It usually develops slowly and gradually gets worse.
In time, the pain, stiffness and swelling of the joint is diagnosed as osteoarthritis. Or just plain arthritis, as most of us call it.
Early detection – before symptoms appear – could have made a considerable difference to the 30 million US adults suffering with this condition, but right now there’s no reliable test to find arthritis early.
This may soon change however, as separate research groups in the UK and US believe they have come up with an answer. In both cases the diagnosis involves the difference in the sounds that healthy and unhealthy joints make when they move.
Aerospace Sensors Detect Unusual Noise
The UK research team at Cardiff University is in the process of developing a thin, disposable, electronic, “smart” patch that the patient wears over a joint. It would only cost around 10 pence (13 cents).
The idea was adapted from sensors used in the wings of jet aircraft to detect structural damage.
Mechanical engineer Davide Crivelli, PhD, explained how it works in humans:
“The acoustic sensor listens for cracking or rubbing sounds your joint makes. If you have early stage osteoarthritis, you may have cartilage damage which will have a specific sound signature. These sounds are at high frequencies which we can’t hear, hence the use of specialized acoustic emission sensors.”
The procedure could take place at a doctor’s office, or people could purchase a patch, stick it to the joint to be tested, and then link it to a self-monitoring smartphone app before recording basic movements like walking or climbing stairs.
Stick-Slip Friction
Meanwhile, over at the University of California, Santa Barbara, scientists are developing their own low-cost, non-invasive method of early detection.
They discovered that – contrary to what most doctors think — it’s not the amount of force created between joint surfaces that leads to wear and tear. Instead, it’s a type of friction called “stiction” in its early phase and stick-slip friction as the problem develops.
Stick-slip can cause vehicles to break down, computer hard drives to crash and doors to squeak. This new discovery shows that it affects human joints as well.
Normal joint surfaces slide smoothly over each other. But in the very first stages of osteoarthritis, before the patient is aware of a problem, the joint surfaces stick.
With increasing movement, the joint surfaces slide, only to stick and slide again. This is repeated as an ongoing process.
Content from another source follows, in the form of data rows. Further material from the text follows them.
(* ===== verification/CelSemantics.v ===== *)
(** * The meaning of condition expressions

    A recursive evaluator of the parser's syntax trees, over the metered
    operations of [CelOps]: what the compiled frame machine is proved to compute.
    A local variable is looked up in the scopes of the enclosing comprehensions;
    a name that none of them declares is a parameter. *)

From S2P Require Import Prelude Ordered Identifier Reference Scalars Context Condition CelValue CelOps.
From S2P Require Import CelMachine CelCompiler.
From Stdlib Require Import ZArith.

(** The failure of a computation as its value. *)
Definition c_try {A} (c : C A) : C (result EvaluationError A) := fun s =>
  let '(s, r) := c s in (s, Ok r).

Section semantics.
Context `{Jiff}.
Variable compiled : CelCondition.
Variable maximum_cost : N.
Variable poll : nat → bool.
Variable parameter_values : BTreeMap ParameterName RuntimeValue.

Abbreviation check := (check_cancellation poll).
Abbreviation charge := (charge_one maximum_cost poll).

Definition literal_value (v : Val) : RuntimeValue :=
  match v with
  | ValNull => VNull
  | ValBoolean b => VBool b
  | ValInt z => VInt z
  | ValUInt n => VUint n
  | ValDouble x => VDouble x
  | ValString s => VString s
  | ValBytes b => VBytes b
  end.

(** A name: the innermost local of that name, or the parameter. *)
Definition name_value (declared : list rstr) (scopes : list Scope) (name : rstr) : result EvaluationError RuntimeValue :=
  match find_local name scopes with
  | Some v => Ok v
  | None =>
      if bool_decide (name ∈ declared) then Err invalid_state
      else match bt_get (K:=ParameterName) name compiled.(cel_parameters) with
           | None => Err invalid_state
           | Some _ => Ok (default (VUnknown [name]) (bt_get (K:=ParameterName) name parameter_values))
           end
  end.

(** [and] is the value that does not decide the operator.  A decided operand
    wins over a failure of the other one. *)
Definition logical (l r : C RuntimeValue) (and : bool) : C RuntimeValue :=
  lv ← c_try l;
  match lv with
  | Ok (VBool b) => if negb (eqb b and) then mret (VBool b) else r
  | Ok (VUnknown unknown) =>
      rv ← r;
      match rv with
      | VBool b => mret (if negb (eqb b and) then VBool b else VUnknown unknown)
      | VUnknown other => mret (VUnknown (bs_extend unknown other))
      | _ => c_fail type_mismatch
      end
  | Ok _ => c_fail type_mismatch
  | Err error =>
      if is_suppressible error then
        rv ← c_try r;
        match rv with
        | Ok (VBool b) => if negb (eqb b and) then mret (VBool b) else c_fail error
        | Ok (VUnknown _) => c_fail error
        | Ok _ => c_fail type_mismatch
        | Err other => c_fail (if is_suppressible other then error else other)
        end
      else c_fail error
  end.

Definition conditional_value (condition truthy falsy : C RuntimeValue) : C RuntimeValue :=
  c ← condition;
  match c with
  | VBool true => truthy
  | VBool false => falsy
  | VUnknown unknown => mret (VUnknown unknown)
  | _ => c_fail type_mismatch
  end.

(** The elements of a list literal after [values]. *)
Definition list_literal {A} (eval : A → C RuntimeValue) : list A → list RuntimeValue → C RuntimeValue :=
  fix go elements values :=
    match elements with
    | [] =>
        charge_units maximum_cost poll 10;;
        mret match collect_unknowns values with Some unknown => VUnknown unknown | None => VList values end
    | e :: elements =>
        check;;
        v ← eval e;
        if (compiled.(runtime_collection_items) <=? len values)%N then c_fail value_limit_exceeded
        else go elements (values ++ [v])
    end.

(** The entries of a map literal after [values]. *)
Definition map_literal {A} (key value : A → C RuntimeValue) : list A → list (rstr * RuntimeValue) → C RuntimeValue :=
  fix go entries values :=
    match entries with
    | [] =>
        charge_units maximum_cost poll 30;;
        mret match collect_unknowns values.*2 with
             | Some unknown => VUnknown unknown
             | None => VMap (sort_entries values)
             end
    | entry :: entries =>
        check;;
        k ← key entry;
        match k with
        | VString k =>
            v ← value entry;
            distinct_key poll k values;;
            if is_unknown v then mret v
            else
              c_lift (accept_entry compiled k values);;
              go entries (values ++ [(k, v)])
        | VUnknown unknown => mret (VUnknown unknown)
        | _ => c_fail type_mismatch
        end
    end.

(** The arguments of a call after [values], then the call. *)
Definition call_value {A} (function : Function) (target : bool) (eval : A → C RuntimeValue) :
    list A → list RuntimeValue → C RuntimeValue :=
  fix go args values :=
    match args with
    | [] => call_function maximum_cost poll function target values
    | e :: args => v ← eval e; go args (values ++ [v])
    end.

(** The variables of one iteration in its scope. *)
Definition bind_scope (var : rstr) (var2 : option rstr) (accu : rstr) (item : RuntimeValue * option RuntimeValue)
    (accumulator : RuntimeValue) (scope : Scope) : Scope :=
  let scope := bt_insert var item.1 scope in
  let scope := match var2, item.2 with Some name, Some value => bt_insert name value scope | _, _ => scope end in
  bt_insert accu accumulator scope.

(** The iterations over [items]; [cond], [step] and [result] take the scope. *)
Definition comprehension_loop (var : rstr) (var2 : option rstr) (accu : rstr) (cond step result : Scope → C RuntimeValue) :
    list (RuntimeValue * option RuntimeValue) → RuntimeValue → Scope → C RuntimeValue :=
  fix go items accumulator scope :=
    match items with
    | [] => result (bt_insert accu accumulator scope)
    | item :: items =>
        check;;
        let scope := bind_scope var var2 accu item accumulator scope in
        c ← cond scope;
        match c with
        | VBool true => a ← step scope; go items a scope
        | VBool false => result (bt_insert accu accumulator scope)
        | VUnknown unknown => mret (VUnknown unknown)
        | _ => c_fail type_mismatch
        end
    end.

Definition comprehension_value (var : rstr) (var2 : option rstr) (accu : rstr) (range init : C RuntimeValue)
    (cond step result : Scope → C RuntimeValue) : C RuntimeValue :=
  r ← range;
  match r with
  | VUnknown unknown => mret (VUnknown unknown)
  | _ =>
      match range_items r with
      | None => c_fail type_mismatch
      | Some items => a ← init; comprehension_loop var var2 accu cond step result items a []
      end
  end.

Fixpoint denote (declared : list rstr) (scopes : list Scope) (e : Expr) : C RuntimeValue :=
  check;;
  match e with
  | XLiteral v => c_lift (validate_runtime_value compiled (literal_value v));; mret (literal_value v)
  | XIdent name => charge;; c_lift (name_value declared scopes name)
  | XList elements => list_literal (denote declared scopes) elements []
  | XMap entries =>
      map_literal
        (fun entry => match entry with EntryMap key _ _ => denote declared scopes key | EntryField => c_fail invalid_state end)
        (fun entry => match entry with EntryMap _ value _ => denote declared scopes value | EntryField => c_fail invalid_state end)
        entries []
  | XSelect operand field test =>
      v ← denote declared scopes operand;
      charge;;
      select poll field test v
  | XCall (FOperator OLogicalAnd) _ [l; r] => logical (denote declared scopes l) (denote declared scopes r) true
  | XCall (FOperator OLogicalOr) _ [l; r] => logical (denote declared scopes l) (denote declared scopes r) false
  | XCall (FOperator OConditional) _ [condition; truthy; falsy] =>
      conditional_value (denote declared scopes condition) (denote declared scopes truthy) (denote declared scopes falsy)
  | XCall (FOperator operator) _ args =>
      match unary_of operator, binary_of operator, args with
      | Some operator, _, [operand] =>
          v ← denote declared scopes operand;
          charge;;
          c_lift (apply_unary operator v)
      | None, Some operator, [l; r] =>
          lv ← denote declared scopes l;
          rv ← denote declared scopes r;
          apply_binary compiled maximum_cost poll operator lv rv
      | _, _, _ => c_fail invalid_state
      end
  | XCall (FFunction name) target args =>
      match function_named name (bool_decide (is_Some target)) with
      | None => c_fail invalid_state
      | Some function =>
          match target with
          | Some e =>
              v ← denote declared scopes e;
              call_value function true (denote declared scopes) args [v]
          | None => call_value function false (denote declared scopes) args []
          end
      end
  | XComprehension range var var2 accu init cond step result =>
      let inside e scope := denote (var :: accu :: declared) (scope :: scopes) e in
      comprehension_value var var2 accu (denote declared scopes range) (denote declared scopes init)
        (inside cond) (inside step) (inside result)
  | XUnspecified | XStruct => c_fail invalid_state
  end.

(** The outcome of a condition whose expression is [e]. *)
Definition expression_outcome (e : Expr) (s : CelMeter) : result EvaluationError ConditionOutcome :=
  match denote [] [] e s with
  | (s, Ok (VBool b)) => Ok (mkConditionOutcome b s.(meter_cost))
  | (_, Ok (VUnknown parameters)) => Err (missing_error (len parameters))
  | (_, Ok _) => Err invalid_state
  | (_, Err error) => Err error
  end.

End semantics.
The stick-slip phenomenon causes microscopic damage that can build over many years before symptoms appear.
In This Case, You Want to Be a Flat-Liner
To measure the adhesion and friction forces between the joint surfaces, the scientists use an ultra-sensitive, high-resolution instrument called a Surface Forces Apparatus device.
Pads containing acoustic sensors are placed around the joint. The sensors give a signal according to the type of friction they hear. In a healthy joint, the signal appears on a screen as a constant line. If there’s damage – and depending on how much damage – the signal appears as different degrees of jagged line.
Both the UK and US teams need to improve and fine-tune the procedures before human trials can begin.
If successful, these early detection methods could be in regular use in the not too distant future.
I share the inventors’ hopes that this approach will help catch arthritis in its early stages, but I’m a bit skeptical. The best evidence we’ve seen here at Green Valley is that bone surfaces rubbing on one another is not the source of the disease. The cause is systemic inflammation in which the immune system assaults the joints (and probably other body parts too, like the heart and brain).
Tame inflammation with healthy habits, and chances are you won’t need to go looking for joint damage.
Perhaps the test will be helpful in another way. If people are told their joint damage is detectable, they might be motivated to do something about their chronic inflammation.